Bruno Spada / UNB Agência Dirce Guilhem é professora do Departamento de Enfermagem da Universidade de Brasília (UnB). Tem pós-doutorado em Bioética e Pesquisa com Seres Humanos pela Faculdad Latinoamericana de Ciencias Sociales (Argentina). É autora, em parceria com Debora Diniz, do livro O que é bioética (Coleção Primeiros Passos).

Dirce GuilhemA legislação brasileira relativa ao aborto pode ser considerada bastante restritiva se comparada com a de outros países. O procedimento é permitido em apenas duas situações: risco de vida para a mãe e gravidez resultante de estupro. Uma terceira possibilidade diz respeito ao aborto terapêutico para casos de anomalias fetais incompatíveis com a vida. Porém, a antecipação terapêutica do parto só poderá ser realizada após a expedição de um alvará judicial autorizando a mulher a interromper a gravidez. Cerca de dois mil desses alvarás já foram expedidos no Brasil.

Para qualquer outra circunstância o aborto é considerado crime. No entanto, existem indicativos de que essa é uma prática amplamente realizada no país, muito embora as mulheres atendidas na rede pública de saúde, dificilmente sejam denunciadas pelos profissionais que as assistem. Os altos índices de mortalidade materna vinculada a abortos voluntários, realizados muitas vezes em situações precárias e os gastos significativos que o Sistema Único de Saúde tem assumido para assistir mulheres com sérios agravos à saúde decorrentes de sua realização, apontam que o aborto é um grave problema de saúde pública para o país.
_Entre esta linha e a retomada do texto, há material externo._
(** * DeleteSpace: the validated deletion workflow of thisiserico/preferences

    Shallow embedding of the two Go packages named [example] that carry the
    [DeleteSpace] example:

    - code-semantics/tests/example/delete_space.go: the self-contained
      version, with hard-wired [fetchSpaceWithID] and [removeSpaceWithID];
    - code-semantics/test-doubles/example/delete_space.go: the version that
      receives a [Store] interface value.

    Both files declare, with the same text, the constant [defaultSpaceName],
    the five error variables, the structs [resource] and [Space] and the
    three predicates on [Space]; those declarations are embedded once, ahead
    of the two modules that hold what differs. *)

From Stdlib Require Import String List Bool Arith Lia.
From Stdlib Require Import ZArith Permutation.
Import ListNotations.
Open Scope string_scope.
Open Scope list_scope.

(** ** A state monad for code that threads a store or the heap *)

Definition M (St A : Type) : Type := St -> A * St.

Definition ret {St A : Type} (a : A) : M St A := fun s => (a, s).

Definition bind {St A B : Type} (c : M St A) (k : A -> M St B) : M St B :=
  fun s => let (a, s') := c s in k a s'.

Notation "x <- c ;; k" := (bind c (fun x => k))
  (at level 61, c at next level, right associativity).

(** ** Go's [error] values and the package [errors] *)

(** What an [error] interface value holds when it is not nil: a pointer to an
    [errors.errorString] (compared by address, as Go's [==] does), or a
    value of some other dynamic type. *)
Inductive error_value : Type :=
| errorString_ptr (addr : nat)
| other_error (dyn_type : string) (repr : string).

(** The interface type [error]; [None] is Go's nil. *)
Definition error : Type := option error_value.

Definition error_value_eq_dec (a b : error_value) : {a = b} + {a <> b}.
Proof. decide equality; solve [apply Nat.eq_dec | apply string_dec]. Defined.

Definition error_eq_dec (a b : error) : {a = b} + {a <> b}.
Proof. decide equality; apply error_value_eq_dec. Defined.

(** Go's [err1 == err2]. *)
Definition error_eqb (a b : error) : bool :=
  if error_eq_dec a b then true else false.

Module errors.

(** The allocated [errorString] objects, by address: the text of each. *)
Definition heap : Type := list string.

(** [errors.New(text)] is [&errorString{text}]: every call allocates. *)
Definition New (text : string) : M heap error :=
  fun h => (Some (errorString_ptr (List.length h)), h ++ [text]).

End errors.

(** ** Declarations shared by the two packages *)

Definition defaultSpaceName : string := "default".

(** The [var ( ... )] block, initialised in source order. *)
Record package_vars : Type := {
  var_errCannotFetchSpace : error;
  var_errNotAnOwnedSpace : error;
  var_errNonEmptySpace : error;
  var_errUnremovableDefaultSpace : error;
  var_errSpaceCouldNotBeRemoved : error
}.

Definition init_vars : M errors.heap package_vars :=
  e1 <- errors.New "cannot fetch the space" ;;
  e2 <- errors.New "only owned spaces can be removed" ;;
  e3 <- errors.New "only empty spaces can be removed" ;;
  e4 <- errors.New "the default space cannot be removed" ;;
  e5 <- errors.New "the space could not be removed" ;;
  ret {| var_errCannotFetchSpace := e1;
         var_errNotAnOwnedSpace := e2;
         var_errNonEmptySpace := e3;
         var_errUnremovableDefaultSpace := e4;
         var_errSpaceCouldNotBeRemoved := e5 |}.
(** ** [rotateVector] *)

(** X1. [rotateVector] composes as the turns of a layer do: for two
    directions among -2, -1, 1, 2 about the same axis, turning a vector
    of integers by one and then by the other is the turn by their sum
    modulo 4: the vector itself, a quarter turn either way or a half
    turn.  In particular a direction undoes its opposite and two
    quarter turns make the half turn. *)
Theorem rotateVector_compose (v : Vector3Arr) (ax : Axis) (d1 d2 : Z) :
  In d1 turns -> In d2 turns ->
  rotateVector (rotateVector v ax d1) ax d2 =
    match (d1 + d2) mod 4 with
    | 0 => v
    | 1 => rotateVector v ax 1
    | 2 => rotateVector v ax 2
    | _ => rotateVector v ax (-1)
    end.
Proof.
  intros H1 H2. apply in_turns in H1, H2.
  destruct (rotateVector_reference v ax) as [Ea [Eb [Ec Ed]]].
  destruct H1 as [-> | [-> | [-> | ->]]];
    destruct H2 as [-> | [-> | [-> | ->]]];
    match goal with
    | |- context [(?a + ?b) mod 4] =>
        let r := eval vm_compute in ((a + b) mod 4) in
        change ((a + b) mod 4) with r
    end; cbv iota;
    rewrite ?Ea, ?Eb, ?Ec, ?Ed;
    match goal with
    | |- rotateVector ?w _ _ = _ =>
        destruct (rotateVector_reference w ax) as [Fa [Fb [Fc Fd]]];
        rewrite ?Fa, ?Fb, ?Fc, ?Fd
    end;
    destruct v as [[x y] z]; destruct ax;
    cbn [spec_quarter spec_half];
    (apply f_equal2; [apply f_equal2 |]); lia.
Qed.

Lemma rotateVector_compose_witness :
  In 1 turns /\ In (-1) turns
  /\ rotateVector (rotateVector (1, 0, -1) AxisY 1) AxisY (-1) = (1, 0, -1).
Proof.
  assert (H1 : In 1 turns) by (simpl; auto).
  assert (H2 : In (-1) turns) by (simpl; auto).
  split; [exact H1 | split; [exact H2 |]].
  exact (rotateVector_compose (1, 0, -1) AxisY 1 (-1) H1 H2).
Defined.

(** ** The move commit and [rotateVector] *)

(** X2. The move commit moves the pieces as [rotateVector] would: on a
    reachable snapshot and for a valid move, the position the commit
    stores for a piece of a turning layer, computed with
    [applyAxisAngle] and [Math.round], is [rotateVector] of its
    position, and the other positions stay. *)
Theorem commit_positions_rotateVector (s : list CubieState) (m : Move) :
  reachable s -> validMove m ->
  map position (applyMove s m)
  = map (fun c => if affected m c
                  then rotateVector (position c) (axis m) (direction m)
                  else position c) s.
Proof.
  intros Hs Hm. apply reachable_pieces in Hs. apply validMove_turns in Hm.
  unfold applyMove. rewrite map_map. apply map_ext_Forall.
  revert Hs. apply Forall_impl. intros c [Hp _].
  destruct (affected m c) eqn:E.
  - rewrite (commitCubie_affected _ _ E). cbn [position].
    apply commitPos_rotateVector; assumption.
  - rewrite (commitCubie_unaffected _ _ E). reflexivity.
Qed.

Lemma commit_positions_rotateVector_witness :
  reachable getInitialState /\ validMove (turn AxisY 1 1)
  /\ map position (applyMove getInitialState (turn AxisY 1 1))
     = map (fun c => if affected (turn AxisY 1 1) c
                     then rotateVector (position c) AxisY 1
                     else position c) getInitialState.
Proof.
  assert (Hm : validMove (turn AxisY 1 1))
    by (apply valid_turn; simpl; auto).
  split; [exact reach_init | split; [exact Hm |]].
  exact (commit_positions_rotateVector _ _ reach_init Hm).
Defined.

(** ** What every reachable snapshot keeps *)

Lemma commitCubie_fields (m : Move) (c : CubieState) :
  id (commitCubie m c) = id c
  /\ initialPosition (commitCubie m c) = initialPosition c
  /\ rotation (commitCubie m c) = rotation c.
Proof.
  rewrite commitCubie_frame. destruct (affected m c); repeat split.
Qed.

(** X3. On every reachable snapshot the pieces come in the order of
    [getInitialState]: the piece at index [i] has [id] [i] and the
    origin [(x, y, z)] with [9 (x + 1) + 3 (y + 1) + (z + 1) = i], and
    its [rotation] is still [[0, 0, 0]]: no move writes that field. *)
Theorem reachable_identities (s : list CubieState) :
  reachable s ->
  map id s = map Z.of_nat (seq 0 27)
  /\ map initialPosition s = lattice
  /\ Forall (fun c => id c = idOf (initialPosition c)
                      /\ rotation c = (0, 0, 0)) s.
Proof.
  induction 1 as [| s m _ [IH1 [IH2 IH3]] _].
  - split; [reflexivity | split; [reflexivity |]].
    assert (H : forallb (fun c =>
                  (id c =? idOf (initialPosition c))
                  && (if Vector3Arr_eq_dec (rotation c) (0, 0, 0)
                      then true else false)) getInitialState = true)
      by (vm_compute; reflexivity).
    apply Forall_forall. intros c Hc.
    apply (forallb_In _ _ c) in H; [| exact Hc].
    apply andb_prop in H as [H1 H2]. split.
    + apply Z.eqb_eq. exact H1.
    + exact (dec_true _ H2).
  - unfold applyMove. rewrite !map_map. split; [| split].
    + rewrite <- IH1. apply map_ext. intros c. apply commitCubie_fields.
    + rewrite <- IH2. apply map_ext. intros c. apply commitCubie_fields.
    + apply Forall_map. revert IH3. apply Forall_impl. intros c [H1 H2].
      destruct (commitCubie_fields m c) as [-> [-> ->]]. split; assumption.
Qed.

Lemma reachable_identities_witness :
  reachable afterRUR' /\ map id afterRUR' = map Z.of_nat (seq 0 27).
Proof.
  assert (Hr : reachable afterRUR').
  { unfold afterRUR', play; cbn [fold_left].
    repeat (apply reach_move; [| apply valid_turn; simpl; auto]).
    apply reach_init. }
  split; [exact Hr |].
  exact (proj1 (reachable_identities afterRUR' Hr)).
Defined.







(** ** Composition of moves *)




Lemma commitCubie_turnCubie (m : Move) (c : CubieState) :
  commitCubie m c
  = if affected m c then turnCubie (axis m) (direction m) c else c.
Proof.
  destruct (affected m c) eqn:E.
  - apply commitCubie_affected. exact E.
  - apply commitCubie_unaffected. exact E.
Qed.






















(** ** The partition of the pieces *)

Lemma groups_fold (m : Move) (l a b : list CubieState) :
  fold_left (groupStep m) l (a, b)
  = (a ++ filter (affected m) l, b ++ filter (fun c => negb (affected m c)) l).
Proof.
  revert a b. induction l as [| c l IH]; intros a b.
  - simpl. now rewrite !app_nil_r.
  - cbn [fold_left filter]. unfold groupStep at 2.
    fold (affected m c). destruct (affected m c); cbn [negb];
      rewrite IH, <- app_assoc; reflexivity.
Qed.

Lemma filter_split_perm {A : Type} (f : A -> bool) (l : list A) :
  Permutation (filter f l ++ filter (fun x => negb (f x)) l) l.
Proof.
  induction l as [| x l IH]; [constructor |].
  cbn [filter]. destruct (f x); cbn [negb app].
  - now constructor.
  - rewrite <- Permutation_middle. now constructor.
Qed.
Apesar disso, a sociedade brasileira avança a passos lentos nessa discussão. Em recente pesquisa divulgada pelo Ibope, objetivando mapear a concepção das pessoas sobre o aborto, 58% dos 2000 entrevistados responderam que não tem acompanhado o recente debate relativo ao tema. As principais circunstâncias mencionadas para a sua realização foram: malformações fetais sem chance de vida (62%); risco à saúde da mulher (53%); falta de condições financeiras para criar a criança (37%); e falta de condições psicológicas ou físicas para seguir com a gravidez (31%). No entanto, 53% dos respondentes consideram que a lei do aborto deveria continuar como está e 34% afirmaram que o aborto deveria ser proibido em qualquer situação.

Existe, portanto, nesse contexto, um descompasso entre o que as pessoas verbalizam sobre o assunto e as posturas adotadas pelas mesmas. Isso acontece justamente porque grande parte dos argumentos utilizados para defender a não realização do aborto está impregnada por concepções religiosas dogmáticas e estritas. Uma postura que se reflete, inclusive, nas possibilidades previstas em lei. E embora o Estado tenha regulamentado a atenção às mulheres nesses casos – por meio de normas técnicas elaboradas pelo Ministério da Saúde e da criação de Serviços de Aborto Legal em serviços públicos de saúde – a situação está longe de ser solucionada.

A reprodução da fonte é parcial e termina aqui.